С одним из них *** читатель мой уже знаком. Возвратясь из Пензы, ему не совсем приятно было встретить меня у Сперанского; появление его однако же не имело никакого влияния на обращение со мною сего последнего. Другой, слишком известный Магницкий, всегда ругался дерзко над общим мнением, дорожа единственно благосклонностью предержащих властей. Это один из чудеснейших феноменов нравственного мира. Как младенцы, которые выходят в свет без рук или без ног, так и он родился совсем без стыда и без совести. Он крещен во имя архангела Михаила; но, кажется, вырастая, он еще гораздо более, чем соименный ему Сперанский, предпочел покровительство побежденного Архистратигом противника. От сего бесплотного получил воплощенный враг рода человеческого сладкоречие, дар убеждения, искусство принимать все виды. Если верить аду, то нельзя сомневаться, что он послан был из него, дабы довершить совращение могущего умом Сперанского, и вероятно сего другого демона, не совсем лишенного человеческих чувств, что-то похожее на раскаяние заставило под конец жизни от него отдалиться. В действиях же, в речах Магницкого, всё носило на себе печать отвержения: как он не веровал добру, как он тешился слабостями, глупостями людей, как он радовался их порокам, как он восхищался их преступлениями! Как часто он должен был проклинать судьбу свою, избравшую Россию ему отечеством, Россию не знавшую ни революций, ни гонений на веру, где так мало средств соблазнять и терзать целые народонаселения, столь бесплодную землю для террориста или инквизитора!

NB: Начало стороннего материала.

(** [a / b] on two floats (CPython's [float_div]). *)
Definition float_truediv (a b : spec_float) : result value :=
  if float_is_zero b then Raise ZeroDivisionError
  else Ok (VFloat (SFdiv prec emax a b)).

(** The numeric tower as far as [/] sees it: [bool] is a subclass of
    [int]; everything that is neither int nor float has no [__truediv__]. *)
Inductive number : Type :=
| NInt (z : Z)
| NFloat (f : spec_float).

Definition as_number (v : value) : option number :=
  match v with
  | VBool b => Some (NInt (Z.b2z b))
  | VInt z => Some (NInt z)
  | VFloat f => Some (NFloat f)
  | _ => None
  end.

(** [a / b]. *)
Definition truediv (a b : value) : result value :=
  match as_number a, as_number b with
  | Some (NInt x), Some (NInt y) => int_truediv x y
  | Some (NFloat x), Some (NFloat y) => float_truediv x y
  | Some (NFloat x), Some (NInt y) =>
      result_bind (float_of_int y) (float_truediv x)
  | Some (NInt x), Some (NFloat y) =>
      result_bind (float_of_int x) (fun fx => float_truediv fx y)
  | _, _ => Raise TypeError
  end.

(** [bool(v)]. *)
Definition truthy (v : value) : bool :=
  match v with
  | VNone => false
  | VBool b => b
  | VInt z => negb (z =? 0)
  | VFloat f => negb (float_is_zero f)
  | VStr s => negb (String.eqb s "")
  | VList l => match l with [] => false | _ => true end
  end.

(** The exact integer a float denotes, when it denotes one. *)
Definition float_exact_int (f : spec_float) : option Z :=
  match f with
  | S754_zero _ => Some 0
  | S754_finite s m e =>
      if 0 <=? e then Some (cond_Zopp s (Z.pos m * 2 ^ e))
      else if Z.pos m mod 2 ^ (- e) =? 0
           then Some (cond_Zopp s (Z.pos m / 2 ^ (- e)))
           else None
  | _ => None
  end.

(** [a == b] on numbers: Python compares an int and a float by exact
    value. *)
Definition number_eqb (a b : number) : bool :=
  match a, b with
  | NInt x, NInt y => x =? y
  | NFloat x, NFloat y => SFeqb x y
  | NInt x, NFloat y | NFloat y, NInt x =>
      match float_exact_int y with
      | Some z => x =? z
      | None => false
      end
  end.

(** [a == b]. *)
Fixpoint eqb (a b : value) {struct a} : bool :=
  match as_number a, as_number b with
  | Some x, Some y => number_eqb x y
  | _, _ =>
      match a, b with
      | VNone, VNone => true
      | VStr s, VStr t => String.eqb s t
      | VList l, VList k =>
          (fix eqbs (l : list value) (k : list value) {struct l} : bool :=
             match l, k with
             | [], [] => true
             | x :: l', y :: k' => eqb x y && eqbs l' k'
             | _, _ => false
             end) l k
      | _, _ => false
      end
  end.

(** *** The builtins [int] and [bool] *)

(** Whitespace that [int(str)] strips.  Strings are sequences of
    one-byte characters; code points above 127 and the interpreter's
    limit on the number of digits are outside the model. *)
Definition is_space (c : ascii) : bool :=
  let n := Z.of_N (Ascii.N_of_ascii c) in
  ((9 <=? n) && (n <=? 13)) || ((28 <=? n) && (n <=? 32)).

Definition digit_of (c : ascii) : option Z :=
  let n := Z.of_N (Ascii.N_of_ascii c) in
  if (48 <=? n) && (n <=? 57) then Some (n - 48) else None.

Fixpoint drop_spaces (l : list ascii) : list ascii :=
  match l with
  | c :: l' => if is_space c then drop_spaces l' else l
  | [] => []
  end.

Definition strip (l : list ascii) : list ascii :=
  rev (drop_spaces (rev (drop_spaces l))).

(** Decimal digits, with single underscores allowed between digits. *)
Fixpoint parse_digits (acc : Z) (after_digit : bool) (l : list ascii)
  : option Z :=
  match l with
  | [] => if after_digit then Some acc else None
  | c :: l' =>
      match digit_of c with
      | Some d => parse_digits (10 * acc + d) true l'
      | None =>
          if Ascii.eqb c "_"%char && after_digit
          then match l' with
               | [] => None
               | _ => parse_digits acc false l'
               end
          else None
      end
  end.
Lemma parent_in_window (commits : list GraphCommit) (h : jsstring)
    (j : nat) (p0 : GraphCommit) :
  commits !! j = Some p0 → hash p0 = h →
  ∃ pi p, parent_at commits h pi p ∧ j ≤ pi ∧
          (NoDup (hash <$> commits) → pi = j ∧ p = p0).
Proof.
  intros Hj Hp0.
  destruct (commitIndexMap commits !! h) as [k|] eqn:E.
  - apply commitIndexMap_Some in E as (p & Hk & Hp & Hlast).
    exists k, p. split; [done |]. split; [by eapply Hlast |].
    intros Hnd. assert (k = j) as ->; [| split; congruence].
    eapply NoDup_lookup; [exact Hnd | |];
      rewrite list_lookup_fmap; [by rewrite Hk | rewrite Hj; simpl; congruence].
  - apply commitIndexMap_absent in E. exfalso. apply (E p0); [| done].
    apply list_elem_of_lookup. by exists j.
Qed.

(** The control ordinate is 30% of the way down in binary64, which is
    not always the nearest double to the exact point: from row 0 to row 3
    (ordinates 18 and 90) the code gives 39.599999999999994, the double
    below 39.6; from row 1 to row 3 it gives the double 56.4. *)
Lemma midY_rounded :
  midY 18 90 = S754_finite false 5573204538870988 (-47) ∧
  midY 42 90 = S754_finite false 7937594343240499 (-47) ∧
  double_value (midY 18 90) = Some (5573204538870988 # 2 ^ 47)%Q ∧
  (5573204538870988 # 2 ^ 47 < 396 # 10)%Q.
Proof. repeat split; by vm_compute. Qed.

(** C4. [renderConnections] never throws, and what it returns is, pair by
    pair in the order of the rows and of the parents, the connectors of
    each (commit, parent) pair.  A pair whose parent hash is absent from
    the window has none.  A pair whose parent appears at a later row has
    exactly one, which runs down to the row of the parent (the last row
    with that hash: the row where it appears when hashes are unique): a
    straight vertical line when the two commits share a column, otherwise
    a curve whose two control points lie at 30% of the vertical distance
    between the two rows: their ordinate is the binary64 value of
    [y1 + (y2 - y1) * 0.3], which is at most [y2 / 2^52] away from the
    exact [y1 + 3/10 (y2 - y1)] (for ordinates below 2^53, that is for
    every list an array can hold). *)
Theorem connectors_per_parent (commits : list GraphCommit) :
  renderConnections commits =
    Some (concat (imap (λ i c, concat (edges_of commits i c <$> parents c))
                       commits)) ∧
  ∀ i c h,
    commits !! i = Some c → h ∈ parents c →
    (parent_absent commits h → edges_of commits i c h = []) ∧
    (∀ j p0, commits !! j = Some p0 → hash p0 = h → i < j →
       ∃ pi p e,
         parent_at commits h pi p ∧ j ≤ pi ∧
         (NoDup (hash <$> commits) → pi = j ∧ p = p0) ∧
         edges_of commits i c h = [e] ∧
         (node_y i < node_y pi)%Z ∧
         (column c = column p →
            node_x c = node_x p ∧
            e = Line (hash c ++ str "-" ++ h)
                  (node_x c) (node_y i) (node_x p) (node_y pi)
                  (stroke_of (color c))) ∧
         (column c ≠ column p →
            e = Path (hash c ++ str "-" ++ h)
                  (node_x c) (node_y i)
                  (double_add (double_of_Z (node_y i))
                     (double_mul
                        (double_sub (double_of_Z (node_y pi))
                                    (double_of_Z (node_y i)))
                        literal_0_3))
                  (node_x p) (node_y pi)
                  (stroke_of (color c)) ∧
            ((node_y pi < 2 ^ 53)%Z →
               ∃ v,
                 double_value (midY (node_y i) (node_y pi)) = Some v ∧
                 (inject_Z (node_y i)
                  + (3 # 10) * inject_Z (node_y pi - node_y i)
                  - inject_Z (node_y pi) * (1 # 2 ^ 52) <= v)%Q ∧
                 (v <= inject_Z (node_y i)
                       + (3 # 10) * inject_Z (node_y pi - node_y i)
                       + inject_Z (node_y pi) * (1 # 2 ^ 52))%Q))).
Proof.
  split.
  - unfold renderConnections. by rewrite forEach_commits.
  - intros i c h Hi Hh. split; [apply edges_of_absent |].
    intros j p0 Hj Hp0 Hij.
    destruct (parent_in_window commits h j p0 Hj Hp0) as (pi & p & Hp & Hle & Hu).
    exists pi, p, (connect i c h pi p).
    split; [done |]. split; [done |]. split; [done |].
    split; [by apply edges_of_present |].
    split; [apply node_y_later; lia |].
    unfold connect. split.
    + intros Hcol. split; [unfold node_x; by rewrite Hcol |].
      by rewrite (proj2 (Z.eqb_eq _ _) Hcol).
    + intros Hcol. rewrite (proj2 (Z.eqb_neq _ _) Hcol). split; [done |].
      intros Hsafe. apply thirty_percent; [| apply node_y_later; lia | done].
      unfold node_y, GRAPH_PADDING, ROW_HEIGHT.
      change (24 / 2)%Z with 12%Z. lia.
Qed.

Lemma connectors_per_parent_witness :
  renderConnections example_window =
  Some [ Line (str "c3-c2") 6 18 6 42 (Some (str "#3b82f6"));
         Line (str "c2-c1") 6 42 6 66 (Some (str "#3b82f6"));
         Path (str "c2-c0") 6 42 (S754_finite false 7937594343240499 (-47))
              22 90 (Some (str "#3b82f6")) ].
Proof.
  etrans; [apply (proj1 (connectors_per_parent example_window)) |].
  vm_compute. reflexivity.
Defined.

End Graph.

(** ** The store of local repositories *)

Module Store.
Import JsString.

Record LocalRepo : Type := mkLocalRepo {
  id : jsstring;
  path : jsstring;
  name : jsstring;
  addedAt : jsstring
}.

(** The data of [LocalReposState]; [None] is [null]. *)
Record LocalReposState : Type := mkState {
  repos : list LocalRepo;
  selectedRepoId : option jsstring
}.

Definition initial : LocalReposState :=
  {| repos := []; selectedRepoId := None |}.

(** [addRepo]: [uuid] is what [crypto.randomUUID()] returns and [now] what
    [new Date().toISOString()] returns at the call. *)
Definition addRepo (uuid now : jsstring) (p n : jsstring)
    (st : LocalReposState) : LocalReposState :=
  match find (λ r, bool_decide (path r = p)) (repos st) with
  | Some existing =>
      {| repos := repos st; selectedRepoId := Some (id existing) |}
  | None =>
      let newRepo := {| id := uuid; path := p; name := n; addedAt := now |} in
      {| repos := repos st ++ [newRepo]; selectedRepoId := Some (id newRepo) |}
  end.

Definition removeRepo (i : jsstring) (st : LocalReposState)
  : LocalReposState :=
  {| repos := filter (λ r, id r ≠ i) (repos st);
     selectedRepoId :=
       if decide (selectedRepoId st = Some i) then None
       else selectedRepoId st |}.

Definition selectRepo (i : option jsstring) (st : LocalReposState)
  : LocalReposState :=
  {| repos := repos st; selectedRepoId := i |}.

Definition getSelectedRepo (st : LocalReposState) : option LocalRepo :=
  find (λ r, bool_decide (Some (id r) = selectedRepoId st)) (repos st).

(** The calls of the store, with what the environment returns to them. *)
Inductive call : Type :=
| AddRepo (uuid now p n : jsstring)
| RemoveRepo (i : jsstring)
| SelectRepo (i : option jsstring).

Definition run_call (st : LocalReposState) (c : call) : LocalReposState :=
  match c with
  | AddRepo uuid now p n => addRepo uuid now p n st
  | RemoveRepo i => removeRepo i st
  | SelectRepo i => selectRepo i st
  end.

(** The states the store reaches from its initial state. *)
Inductive reachable : LocalReposState → Prop :=
| reachable_initial : reachable initial
| reachable_call st c : reachable st → reachable (run_call st c).

(** Two repositories are added, then the first path is added again. *)
Definition example_state : LocalReposState :=
  run_call (run_call (run_call initial
    (AddRepo (str "id-1") (str "t1") (str "/a") (str "a")))
    (AddRepo (str "id-2") (str "t2") (str "/b") (str "b")))
    (AddRepo (str "id-3") (str "t3") (str "/a") (str "again")).

(** *** Paths stay unique *)

Lemma find_path_Some (p : jsstring) (l : list LocalRepo) (r : LocalRepo) :
  find (λ r, bool_decide (path r = p)) l = Some r → r ∈ l ∧ path r = p.
Proof.
  intros H. apply find_some in H as [Hin Hp].
  apply list_elem_of_In in Hin. by apply bool_decide_eq_true in Hp.
Qed.

Lemma find_path_None (p : jsstring) (l : list LocalRepo) :
  find (λ r, bool_decide (path r = p)) l = None ↔ p ∉ path <$> l.
Proof.
  induction l as [|r l IH]; simpl.
  - split; [intros _; apply not_elem_of_nil | done].
  - rewrite not_elem_of_cons. case_bool_decide as Hr.
    + split; [done | intros [Hne _]; by destruct Hne].
    + rewrite IH. split; [intros H; split; [by intros -> | done] | by intros [_ H]].
Qed.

Он был воспитан в Московском Университетском Пансионе, писал изрядно русские стихи и старее двадцати лет оставил Россию. Пробыв года два или три за границей при миссиях Венской, а потом Парижской, возвратясь, он стал коверкать русский язык и никогда уже не мог отвыкнуть от дурного выговора, к которому себя насильно приучил. Когда я начал знать его, он был франт, нахальный безбожник и выдавал себя за дуэлиста; но был вежлив, блистателен, отменно приятен и изо всего этого общества мне более всех полюбился. Много еще можно говорить об нём, но я берегу его для продолжения сих Записок, когда мне придется рассказывать последние деяния сего апостола зла. — Лубяновский был чинный, осторожный, любостяжательный Магницкий, не имел ни его хамелеонизма, ни его смелого полета, никогда так высоко, как он, не подымался, никогда так низко не упадал. Он всех реже бывал у Сперанского, но был не менее в тесных с ним связях; об нём также еще речь впереди. Маленький, чванный, тщедушный сиделец из Нюрнбергской лавки, Цейер, был также действительным, хотя довольно безгласным, членом сего общества; это, как говорят французы, был бедный чёрт, добрый чёрт. Он славился знанием французского языка, потому он сделался нужен Сперанскому, который взял его почти мальчиком жить к себе в дом; он оставался потом почти целый век при нём вроде адъютанта, секретаря или собеседника, и на хвосте орла паук сей взлетел, наконец, до превосходительного звания. Других еще (Жерве, Словцова) я не видел: их верно тогда не было в Петербурге, и я только слышал об них, как об отсутствующих членах.